* TASK PROMPT
Please transcribe the data that follows exactly, from its first line through the line that contains "apply ChangePassword_inv in".
*** SOURCE RECORDS Section Begins ***
(** ** Check and ChangePassword interleaved *)

(** [Check] reads the stored hash and finishes later.  When the user's
    password is changed in between, the finishing half still remembers the old
    password: the old one is accepted from the cache for five minutes, and if the
    old hash had outdated parameters the new password's hash is overwritten with
    one of the old password. *)
Theorem interleaved_Check_revives_old_password (d d1 d2 : DB) (header u old new s s' : string)
    (salt : option string) (now : Z) (r : Row) :
  parseBasicAuth header = Some (u, old) -> row_of (users d) u = Some r ->
  verifyPassword old (r_password_hash r) = true ->
  ChangePassword u new (Some s) d = (Ok tt, d1) -> faults d1 = [] ->
  check_finish u old (r_password_hash r) (Some s') now d1 = (Ok u, d2) ->
  fst (Check header salt now d2) = Ok u /\
  (needsRehash (r_password_hash r) = true ->
   r_password_hash <$> row_of (users d2) u = Some (hashPassword old s')).
Proof.
  intros Hp Hr Hv Hch Hf Hfin.
  apply ChangePassword_inv in Hch as [[(? & ?) _]|(s0 & row & fs & [= <-] & _ & _ & ->)]; [done|].
  apply check_finish_inv in Hfin as Hd2. destruct Hd2 as [(? & _)|(_ & _ & rows & fs' & _ & E)]; [congruence|]. split.
  - assert (cache d2 !! u = Some (mkCachedAuth (Sum256 old) (now + cacheTTL))) as Hc
      by (subst d2; simpl; by rewrite lookup_insert_eq).
    unfold Check, mbind, M_bind, get, check_cache.
    destruct (String.eqb_spec header "") as [->|_]; [by vm_compute in Hp|]. rewrite Hp, Hc. simpl.
    unfold time.Before. rewrite (proj2 (Z.ltb_lt _ _)) by (unfold cacheTTL, time.Minute, time.Second; lia).
    by rewrite String.eqb_refl.
  - intros Hn. clear E. unfold check_finish in Hfin. rewrite Hv, Hn in Hfin.
    simpl in Hf. subst fs. unfold mbind, M_bind, ignore, exec_update, exec_where, sql, modify, mret, M_ret in Hfin.
    simpl in Hfin. simplify_eq. simpl. rewrite !row_of_update, !decide_True, Hr by (by auto with evan). done.
Qed.

(** ** Ports *)

Lemma full_range lo hi rows p :
  free_port lo hi rows = None -> lo <= p <= hi -> exists r, r ∈ rows /\ r_port r = p.
Proof.
  unfold free_port. intros E Hp.
  assert (p ∈ used_ports lo hi rows) as Hx by (eapply first_free_None; [|exact E|done]; lia).
  by apply elem_of_used_ports in Hx as (_ & ?).
Qed.

Lemma free_port_Some lo hi rows p :
  free_port lo hi rows = Some p <->
  lo <= p <= hi /\ (forall r, r ∈ rows -> r_port r <> p) /\
  (forall q, lo <= q < p -> exists r, r ∈ rows /\ r_port r = q).
Proof.
  split.
  - intros (Hp & Hu & Hq)%first_free_Some. rewrite elem_of_used_ports in Hu. split; [done|]. split.
    + intros r Hr E. apply Hu. eauto.
    + intros q Hqp. apply Hq, elem_of_used_ports in Hqp. by destruct Hqp.
  - intros (Hp & Hu & Hq). destruct (free_port lo hi rows) as [p'|] eqn:E.
    + apply first_free_Some in E as (Hp' & Hu' & Hq'). rewrite elem_of_used_ports in Hu'.
      destruct (Z.lt_trichotomy p p') as [H|[->|H]]; [|done|].
      * destruct (proj1 (elem_of_used_ports lo hi rows p)) as (_ & r & Hr & E); [apply Hq'; lia|].
        by destruct (Hu r Hr).
      * exfalso. apply Hu'. split; [done|]. apply Hq. lia.
    + destruct (full_range lo hi rows p) as (r & Hr & ?); [done..|]. by destruct (Hu r Hr).
Qed.

Lemma free_port_None lo hi rows :
  free_port lo hi rows = None <-> forall p, lo <= p <= hi -> exists r, r ∈ rows /\ r_port r = p.
Proof.
  split.
  - intros E p Hp. by apply (full_range lo hi).
  - intros H. destruct (free_port lo hi rows) as [p|] eqn:E; [|done].
    apply free_port_Some in E as (Hp & Hu & _). destruct (H p Hp) as (r & Hr & ?). by destruct (Hu r Hr).
Qed.

Lemma unique_ports_snoc rows r :
  unique_ports rows -> (forall r', r' ∈ rows -> r_port r' <> r_port r) -> unique_ports (rows ++ [r]).
Proof.
  unfold unique_ports. intros Hu Hn. rewrite pairwise_app. split; [done|]. split; [by repeat constructor|].
  apply Forall_forall. intros r' Hr'. apply Forall_singleton. right. by apply Hn.
Qed.

(** The rows after a successful [Add]. *)
Definition added (now : Z) (u p s : string) (port : Z) (rows : list Row) : list Row :=
  rows ++ [new_row now u (hashPassword p s) port].
(* ===== verification/Proxy.v ===== *)
(** * The proxy handler's state (pkg/proxy/handler.go)

    [Handler] is the mutable part of the Go type: the user store behind its
    interfaces, the failure limiter, the authenticated-IP sessions, the dedicated
    ports and the resolver cache, with the trace of what was written, logged and
    dialled.  What the network answers is in [Network], a parameter. *)

From S2P Require Import Prelude GoStrings GoBase64 GoTime GoNet GoHTTP Password UserTable RateLimit Dns Config.

Open Scope list_scope.

(** ** What the proxy asks of its user database

    The interfaces UserChecker, UserDNSGetter, PortLister, UserEnabledChecker and
    DowntimeChecker, with what the proxy relies on. *)

Class UserStore (St : Type) := {
  us_Check : string -> option string -> Z -> St -> result db_error string * St;
  us_GetDNS : St -> string -> string * string;
  us_IsEnabled : St -> string -> bool;
  us_IsInDowntime : Z -> St -> string -> bool;
  us_ListPorts : St -> result db_error (gmap Z string) * St;
  us_UpdatePort : string -> Z -> St -> result db_error unit * St;
  us_Check_user : forall header salt now s user s',
    us_Check header salt now s = (Ok user, s') -> free_of ":" user;
  us_Check_enabled : forall header salt now s u,
    us_IsEnabled (snd (us_Check header salt now s)) u = us_IsEnabled s u;
  us_Check_downtime : forall header salt now s t u,
    us_IsInDowntime t (snd (us_Check header salt now s)) u = us_IsInDowntime t s u;
  us_ListPorts_enabled : forall s u, us_IsEnabled (snd (us_ListPorts s)) u = us_IsEnabled s u;
  us_ListPorts_downtime : forall s t u, us_IsInDowntime t (snd (us_ListPorts s)) u = us_IsInDowntime t s u;
  us_UpdatePort_enabled : forall v p s u, us_IsEnabled (snd (us_UpdatePort v p s)) u = us_IsEnabled s u;
  us_UpdatePort_downtime : forall v p s t u,
    us_IsInDowntime t (snd (us_UpdatePort v p s)) u = us_IsInDowntime t s u;
}.

(** ** Log entries (pkg/logging/logger.go)

    The error text of an entry, by where it comes from. *)

Inductive auth_error :=
| StoreError (e : db_error)
| NotAllowedOnPort (user owner : string).

Inductive dial_error :=
| ErrDNSBlocked (host : string)
| NetError (msg : string).

Inductive log_error :=
| NoError
| RateLimited
| AuthFailed (e : auth_error)
| RetryReadFailed (e : auth_error)
| Paused (reason : string)
| ACLDenied
| DialFailed (e : dial_error)
| PageFailed (msg : string).

Record Entry := mkEntry {
  e_Timestamp : Z;
  e_Event : string;
  e_ClientIP : string;
  e_Method : string;
  e_Host : string;
  e_URI : string;
  e_User : string;
  e_Error : log_error;
  e_Status : Z;
  e_BytesRead : Z;
  e_BytesWritten : Z;
}.

(** ** Effects *)

Inductive effect :=
| Write (bytes : string)
| HttpError (status : Z) (msg : string)
| Respond (status : Z) (header : http.Header) (body : string)
| Log (e : Entry)
| ObserveDNS (result_ : string)
| Dial (address : string)
| Tunnel (address : string) (sent received : Z)
| BlockPage (host user : string)
| RoundTrip (resolver : Resolver) (out : http.Request)
| Shutdown (port : Z) (server : nat)
| Listen (port : Z) (server : nat) (owner : string)
| ListenFailed (port : Z) (server : nat)
| Close.

(** Traffic to a destination on behalf of a client. *)
Definition contact (e : effect) : bool :=
  match e with Dial _ | Tunnel _ _ _ | RoundTrip _ _ => true | _ => false end.

(** Starts and ends of dedicated servers. *)
Definition socket (e : effect) : bool :=
  match e with Listen _ _ _ | Shutdown _ _ | ListenFailed _ _ => true | _ => false end.

(** A server that was started, was not shut down and did not fail: clients reach it
    whether or not the handler still knows it. *)
Definition listening (tr : list effect) (port : Z) (id : nat) (owner : string) : Prop :=
  Listen port id owner ∈ tr /\ Shutdown port id ∉ tr /\ ListenFailed port id ∉ tr.

Record authSession := mkAuthSession { as_user : string; as_expires : Z }.

(** A running server of a dedicated port; its identity, and the owner its
    handler closure captured. *)
Record server := mkServer { sv_id : nat; sv_owner : string }.

Record Handler (St : Type) := mkHandler {
  store : St;
  limiter : Limiter;
  authSessions : gmap string authSession;
  portUsers : gmap Z string;
  userServers : gmap Z server;
  nextServer : nat;
  resolvers : gmap string Resolver;
  trace : list effect;
}.

Arguments mkHandler {St}.
Arguments store {St}.
Arguments limiter {St}.
Arguments authSessions {St}.
Arguments portUsers {St}.
Arguments userServers {St}.
Arguments nextServer {St}.
Arguments resolvers {St}.
Arguments trace {St}.

Section setters.
Context {St : Type} (h : Handler St).

Definition set_store (x : St) : Handler St :=
  mkHandler x (limiter h) (authSessions h) (portUsers h) (userServers h) (nextServer h) (resolvers h) (trace h).
Definition set_limiter (x : Limiter) : Handler St :=
  mkHandler (store h) x (authSessions h) (portUsers h) (userServers h) (nextServer h) (resolvers h) (trace h).
Definition set_authSessions (x : gmap string authSession) : Handler St :=
  mkHandler (store h) (limiter h) x (portUsers h) (userServers h) (nextServer h) (resolvers h) (trace h).
Definition set_ports (pu : gmap Z string) (us : gmap Z server) : Handler St :=
  mkHandler (store h) (limiter h) (authSessions h) pu us (nextServer h) (resolvers h) (trace h).
Definition set_nextServer (x : nat) : Handler St :=
  mkHandler (store h) (limiter h) (authSessions h) (portUsers h) (userServers h) x (resolvers h) (trace h).
Definition set_resolvers (x : gmap string Resolver) : Handler St :=
  mkHandler (store h) (limiter h) (authSessions h) (portUsers h) (userServers h) (nextServer h) x (trace h).
Definition emit_effect (e : effect) : Handler St :=
  mkHandler (store h) (limiter h) (authSessions h) (portUsers h) (userServers h) (nextServer h) (resolvers h)
    (trace h ++ [e]).
End setters.

(** ** The environment *)

(** What lookups and connection attempts answer; errors are their texts. *)
Record Network := mkNetwork {
  LookupIPAddr : Resolver -> string -> result string (list net.IP);
  DialContext : string -> result string unit;
}.

(** A response as the transport returns it. *)
Record Response := mkResponse { StatusCode : Z; RespHeader : http.Header; Body : string }.

(** The fixed part of the handler: configuration, collaborators that may be nil,
    the access list and the default resolver. *)
Record Wiring := mkWiring {
  cfg : Config;
  has_dnsGetter : bool;
  has_enabledChecker : bool;
  has_downtimeChecker : bool;
  has_mitm : bool;
  acl_Allow : string -> bool;
  defaultResolver : Resolver;
}.

(** pkg/acl: the access list of the program. *)
Definition AllowAll : string -> bool := fun _ => true.

Definition emit {St} (e : effect) : ST (Handler St) unit := update (fun h => emit_effect h e).

(** ** Dialling *)

Definition isDNSBlocked (ip : net.IP) : bool :=
  net.IsLoopback ip || net.Equal ip net.IPv4zero ||
  net.Contains (net.mkIPNet (net.IPv4 127 0 0 0) [255; 0; 0; 0]) ip.

Definition classifyDialError (e : dial_error) : Z * string :=
  match e with
  | ErrDNSBlocked _ => (523, "dns-block")
  | NetError msg =>
      if strings.Contains msg "no such host" || strings.Contains msg "no addresses" ||
         strings.Contains msg "server misbehaving" then (502, "dns-err")
      else if strings.Contains msg "i/o timeout" || strings.Contains msg "deadline exceeded" then (504, "timeout")
      else if strings.Contains msg "connection refused" then (502, "refused")
      else (502, "")
  end.

Section dial.
Context {St : Type} (w : Wiring) (network : Network).

Definition dial_address (address : string) : ST (Handler St) (result dial_error string) :=
  _ ← emit (Dial address);
  match DialContext network address with
  | Ok _ => mret (Ok address)
  | Err msg => mret (Err (NetError msg))
  end.

(** [h.dial]: resolve names first and refuse sinkholed ones, dial the address. *)
Definition dialWithBlockCheck (resolver : option Resolver) (address : string)
    : ST (Handler St) (result dial_error string) :=
  match net.SplitHostPort address with
  | None => dial_address address
  | Some (host, port) =>
      match net.ParseIP host with
      | Some _ => dial_address address
      | None =>
          match LookupIPAddr network (default (defaultResolver w) resolver) host with
          | Err msg => _ ← emit (ObserveDNS "failure"); mret (Err (NetError msg))
          | Ok [] => _ ← emit (ObserveDNS "failure"); mret (Err (NetError ("dns: no addresses for " +:+ host)%string))
          | Ok (ip :: _) =>
              if isDNSBlocked ip then _ ← emit (ObserveDNS "blocked"); mret (Err (ErrDNSBlocked host))
              else _ ← emit (ObserveDNS "success"); dial_address (net.JoinHostPort (net.String_ ip) port)
          end
      end
  end.

Context {us : UserStore St}.

(** The resolver that the context carries; [None] falls back to the default. *)
Definition ctxWithUserDNS (username : string) : ST (Handler St) (option Resolver) := fun h =>
  if negb (has_dnsGetter w) then (None, h) else
  let '(server, protocol) := us_GetDNS (store h) username in
  if (server =? "")%string then (None, h) else
  let '(r, cache) := GetOrCreate protocol server (resolvers h) in
  (r, set_resolvers h cache).
End dial.

(** ** Sessions of authenticated addresses *)

Definition authSessionTTL : Z := 5 * time.Minute.

Definition authCacheKey (ip portUser : string) : string :=
  if (portUser =? "")%string then ip else (ip +:+ ":" +:+ portUser)%string.

Section sessions.
Context {St : Type}.

Definition recordAuthSuccess (ip user : string) (now : Z) : ST (Handler St) unit :=
  update (fun h => set_authSessions h
    (<[authCacheKey ip user := mkAuthSession user (time.Add now authSessionTTL)]> (authSessions h))).

Definition checkAuthSession (ip portUser : string) (now : Z) : ST (Handler St) string :=
  gets (fun h =>
    match authSessions h !! authCacheKey ip portUser with
    | Some s => if time.Before now (as_expires s) then as_user s else ""
    | None => ""
    end).

(** One tick of the cleanup goroutine. *)
Definition cleanupAuthSessions (now : Z) : ST (Handler St) unit :=
  update (fun h => set_authSessions h
    (filter (fun ks => time.After now (as_expires (snd ks)) = false) (authSessions h))).
End sessions.

Definition clientAddr (r : http.Request) : string :=
  match net.SplitHostPort (http.RemoteAddr r) with
  | Some (host, _) => host
  | None => strings.TrimSpace (http.RemoteAddr r)
  end.

(** ** Authentication, as both handlers do it *)

Section auth.
Context {St : Type} {us : UserStore St}.

(** [h.users.Check] and the owner test of the port. *)
Definition check_user (header portUser : string) (salt : option string) (now : Z)
    : ST (Handler St) (result auth_error string) := fun h =>
  let '(r, s) := us_Check header salt now (store h) in
  let h' := set_store h s in
  match r with
  | Err e => (Err (StoreError e), h')
  | Ok user =>
      if negb (portUser =? "")%string && negb (user =? portUser)%string
      then (Err (NotAllowedOnPort user portUser), h')
      else (Ok user, h')
  end.

(** The same with the fallback to a session of the address, for requests that
    carried no credentials. *)
Definition authenticate (clientIP header portUser : string) (salt : option string) (now : Z)
    : ST (Handler St) (result auth_error string) :=
  a ← check_user header portUser salt now;
  match a with
  | Ok user => mret (Ok user)
  | Err e =>
      if negb (header =? "")%string then mret (Err e) else
      s ← checkAuthSession clientIP portUser now;
      if (s =? "")%string then mret (Err e) else mret (Ok s)
  end.

Definition limiter_Allow (ip : string) (now : Z) : ST (Handler St) bool := fun h =>
  let '(b, l) := Allow ip now (limiter h) in (b, set_limiter h l).

Definition limiter_RecordFailure (ip : string) (now : Z) : ST (Handler St) unit :=
  update (fun h => set_limiter h (RecordFailure ip now (limiter h))).
End auth.
(* ===== verification/ForwardSpec.v ===== *)
(** * Headers, addresses and PAC text

    Which headers travel, which addresses are dialled, and that nothing in the
    configured domains can break out of the PAC file's string literals. *)

From S2P Require Import Prelude GoStrings GoNet GoHTTP Dns Config Proxy Forward.

Open Scope list_scope.

(** ** Headers *)

(** The canonical names that are removed from an outgoing request. *)
Definition removed_keys : list string := map http.CanonicalHeaderKey (hopByHopHeaders ++ ["X-Forwarded-For"]).

Lemma strip_loop hdrs h stripped k :
  fst (foldl (fun '(h, stripped) hdr =>
         (http.Del h hdr, if negb (http.Get h hdr =? "")%string then stripped ++ [hdr] else stripped))
       (h, stripped) hdrs) !! k
  = if bool_decide (k ∈ map http.CanonicalHeaderKey hdrs) then None else h !! k.
Proof.
  revert h stripped. induction hdrs as [|x hdrs IH]; intros h stripped; [done|]. cbn [foldl map]. rewrite IH.
  rewrite http.lookup_Del. repeat case_bool_decide; try case_decide; try done; set_solver.
Qed.

(** The outgoing request carries exactly the client's headers minus the
    hop-by-hop ones and X-Forwarded-For: header by header, a name is absent if it
    is the canonical form of a listed name and unchanged otherwise; so proxy
    credentials never reach the destination. *)
Theorem outgoing_headers (r : http.Request) (k : string) :
  http.HeaderOf (outgoing r) !! k = if bool_decide (k ∈ removed_keys) then None else http.HeaderOf r !! k.
Proof. apply strip_loop. Qed.

(** The names the code reports as stripped are those that had a value. *)
Example strip_example :
  strip_headers (http.Set_ (http.Set_ (http.Set_ ∅ "te" "trailers") "Proxy-Authorization" "Basic x") "Accept" "b") =
  (http.Set_ ∅ "Accept" "b", ["Proxy-Authorization"; "TE"]).
Proof. by vm_compute. Qed.

(** ** Addresses *)

Section dial.
Context {St : Type} (w : Wiring) (network : Network).

Lemma dial_address_trace address (h : Handler St) :
  trace (snd (dial_address network address h)) = trace h ++ [Dial address].
Proof. unfold dial_address, emit, update, mbind, ST_bind. by destruct (DialContext network address). Qed.

(** The address a host:port is dialled at: the port of the request, and the host
    itself if it is an IP literal, otherwise the first address its resolver gave,
    which is not a sinkhole. *)
Definition dialled_for (resolver : option Resolver) (address target : string) : Prop :=
  match net.SplitHostPort address with
  | None => target = address
  | Some (host, port) =>
      match net.ParseIP host with
      | Some _ => target = address
      | None => exists ip ips, LookupIPAddr network (default (defaultResolver w) resolver) host = Ok (ip :: ips) /\
          isDNSBlocked ip = false /\ target = net.JoinHostPort (net.String_ ip) port
      end
  end.

(** Sinkholed names are never dialled: whatever [dialWithBlockCheck] dials is
    the address it was given when that is an IP literal, and otherwise the first
    address of the lookup with the same port, and only if that is neither
    loopback nor 0.0.0.0; a sinkholed name yields the DNS-block error. *)
Theorem only_unblocked_addresses_are_dialled (resolver : option Resolver) (address target : string) (h : Handler St) :
  Dial target ∈ trace (snd (dialWithBlockCheck w network resolver address h)) -> (Dial target ∉ trace h) ->
  dialled_for resolver address target.
Proof.
  unfold dialWithBlockCheck, dialled_for. intros Hin Hn.
  assert (forall a (h' : Handler St), trace h' = trace h \/ (exists o, trace h' = trace h ++ [ObserveDNS o]) ->
    Dial target ∈ trace (snd (dial_address network a h')) -> target = a) as Ha.
  { intros a h' Ht. rewrite dial_address_trace, elem_of_app, list_elem_of_singleton.
    intros [Hx|Hx]; [|congruence]. exfalso. apply Hn.
    destruct Ht as [E|[o E]]; rewrite E in Hx; [done|]. rewrite elem_of_app, list_elem_of_singleton in Hx.
    by destruct Hx. }
  destruct (net.SplitHostPort address) as [[host port]|]; [|by apply (Ha address h); auto].
  destruct (net.ParseIP host); [by apply (Ha address h); auto|].
  assert (forall o A (a : A), Dial target ∉ trace (snd ((_ ← emit (ObserveDNS o); mret a) h))) as Ho.
  { intros o A a. unfold emit, update, mbind, ST_bind. simpl. rewrite elem_of_app, list_elem_of_singleton.
    by intros [?|?]. }
  destruct (LookupIPAddr network _ host) as [[|ip ips]|msg]; try (exfalso; by eapply Ho).
  destruct (isDNSBlocked ip) eqn:E; [exfalso; by eapply Ho|].
  exists ip, ips. split; [done|]. split; [done|]. eapply Ha; [|exact Hin]. right. by eexists.
Qed.
End dial.

(** Which addresses count as sinkholes. *)
Example sinkholes :
  map isDNSBlocked [net.IPv4 0 0 0 0; net.IPv4 127 5 0 1; net.IPv6loopback; [127; 0; 0; 1]; net.IPv4 10 0 0 1] =
  [true; true; true; true; false].
Proof. reflexivity. Qed.

(** ** PAC text *)

(** What a JavaScript engine reads as a double-quoted literal after its opening
    quote: the value and what follows the closing quote.  A raw line break is a
    syntax error; of the escapes, those the generator uses. *)
Fixpoint read_literal (s : string) : option (string * string) :=
  match s with
  | EmptyString => None
  | String a s' =>
      if Ascii.eqb a "034" then Some (EmptyString, s')
      else if Ascii.eqb a "010" || Ascii.eqb a "013" then None
      else if Ascii.eqb a "\" then
        match s' with
        | String b s'' =>
            if Ascii.eqb b "\" || Ascii.eqb b "034"
            then '(v, rest) ← read_literal s''; Some (String b v, rest)
            else None
        | EmptyString => None
        end
      else '(v, rest) ← read_literal s'; Some (String a v, rest)
  end.

Fixpoint filter_bytes (keep : ascii -> bool) (s : string) : string :=
  match s with
  | EmptyString => EmptyString
  | String a s' => if keep a then String a (filter_bytes keep s') else filter_bytes keep s'
  end.

Definition not_line_break (a : ascii) : bool := negb (Ascii.eqb a "010" || Ascii.eqb a "013").
Definition not_special (a : ascii) : bool :=
  negb (Ascii.eqb a "034" || Ascii.eqb a "010" || Ascii.eqb a "013" || Ascii.eqb a "\").

#[local] Arguments String.append !_ _ /.

Lemma append_assoc (a b c : string) : ((a +:+ b) +:+ c = a +:+ (b +:+ c))%string.
Proof. induction a as [|x a IH]; simpl; congruence. Qed.

(** [C30] No configured domain can break out of the PAC file: the literal written
    for a domain, followed by anything, reads back as exactly that domain without
    its line breaks, and the rest is untouched. *)
Theorem jsString_reads_back (s rest : string) :
  exists body, (jsString s +:+ rest)%string = String "034" body /\
    read_literal body = Some (filter_bytes not_line_break s, rest).
Proof.
  unfold jsString, quote. eexists. split; [reflexivity|]. rewrite append_assoc. cbn [String.append].
  induction s as [|a s IH]; [done|]. cbn [replace_bytes filter_bytes]. unfold not_line_break at 1.
  destruct (Ascii.eqb_spec a "\") as [->|H1].
  { cbn. cbn in IH. by rewrite IH. }
  destruct (Ascii.eqb_spec a "034") as [->|H2].
  { cbn. cbn in IH. by rewrite IH. }
  destruct (Ascii.eqb a "010" || Ascii.eqb a "013") eqn:E; cbn [negb].
  { cbn. exact IH. }
  cbn [String.append read_literal]. apply Ascii.eqb_neq in H1, H2. rewrite H1, H2, E. cbn in IH. by rewrite IH.
Qed.

Lemma jsRaw_spec s : jsRaw s = filter_bytes not_special s.
Proof.
  unfold jsRaw, not_special. induction s as [|a s IH]; [done|]. cbn [replace_bytes filter_bytes].
  destruct (Ascii.eqb a "034" || Ascii.eqb a "010" || Ascii.eqb a "013" || Ascii.eqb a "\"); cbn; by rewrite IH.
Qed.

Lemma read_plain s rest :
  read_literal (filter_bytes not_special s +:+ String "034" rest)%string = Some (filter_bytes not_special s, rest).
Proof.
  induction s as [|a s IH]; [done|]. cbn [filter_bytes]. destruct (not_special a) eqn:E; [|done].
  unfold not_special in E. apply negb_true_iff in E. apply orb_false_iff in E as [E E4].
  apply orb_false_iff in E as [E E3]. apply orb_false_iff in E as [E1 E2].
  cbn [String.append read_literal]. rewrite E1, E2, E3, E4. cbn [orb]. by rewrite IH.
Qed.

(** The proxy endpoint cannot break out either: between the quotes of the
    returned PROXY literal it reads back as itself without quotes, backslashes
    and line breaks, so a hostile Host header yields no code. *)
Theorem jsRaw_reads_back (endpoint rest : string) :
  read_literal ("PROXY " +:+ jsRaw endpoint +:+ String "034" rest)%string =
  Some (("PROXY " +:+ filter_bytes not_special endpoint)%string, rest).
Proof. rewrite jsRaw_spec. cbn [String.append read_literal]. cbn. by rewrite read_plain. Qed.

Example pac_example :
  Generate "p:1" ["a.com"] =
  ("function FindProxyForURL(url, host) {" +:+ newline +:+ "  host = host.toLowerCase();" +:+ newline +:+
   "  var bypass = [" +:+ quote +:+ "a.com" +:+ quote +:+ "];" +:+ newline +:+
   "  for (var i = 0; i < bypass.length; i++) {" +:+ newline +:+
   "    if (host === bypass[i] || dnsDomainIs(host, " +:+ quote +:+ "." +:+ quote +:+ " + bypass[i])) {" +:+ newline +:+
   "      return " +:+ quote +:+ "DIRECT" +:+ quote +:+ ";" +:+ newline +:+ "    }" +:+ newline +:+ "  }" +:+ newline +:+
   "  return " +:+ quote +:+ "PROXY p:1" +:+ quote +:+ ";" +:+ newline +:+ "}" +:+ newline)%string.
Proof. reflexivity. Qed.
*** SOURCE RECORDS Section Ends ***
* ANSWER FOR THE TASK
(** ** Check and ChangePassword interleaved *)

(** [Check] reads the stored hash and finishes later.  When the user's
    password is changed in between, the finishing half still remembers the old
    password: the old one is accepted from the cache for five minutes, and if the
    old hash had outdated parameters the new password's hash is overwritten with
    one of the old password. *)
Theorem interleaved_Check_revives_old_password (d d1 d2 : DB) (header u old new s s' : string)
    (salt : option string) (now : Z) (r : Row) :
  parseBasicAuth header = Some (u, old) -> row_of (users d) u = Some r ->
  verifyPassword old (r_password_hash r) = true ->
  ChangePassword u new (Some s) d = (Ok tt, d1) -> faults d1 = [] ->
  check_finish u old (r_password_hash r) (Some s') now d1 = (Ok u, d2) ->
  fst (Check header salt now d2) = Ok u /\
  (needsRehash (r_password_hash r) = true ->
   r_password_hash <$> row_of (users d2) u = Some (hashPassword old s')).
Proof.
  intros Hp Hr Hv Hch Hf Hfin.
  apply ChangePassword_inv in Hch as [[(? & ?) _]|(s0 & row & fs & [= <-] & _ & _ & ->)]; [done|].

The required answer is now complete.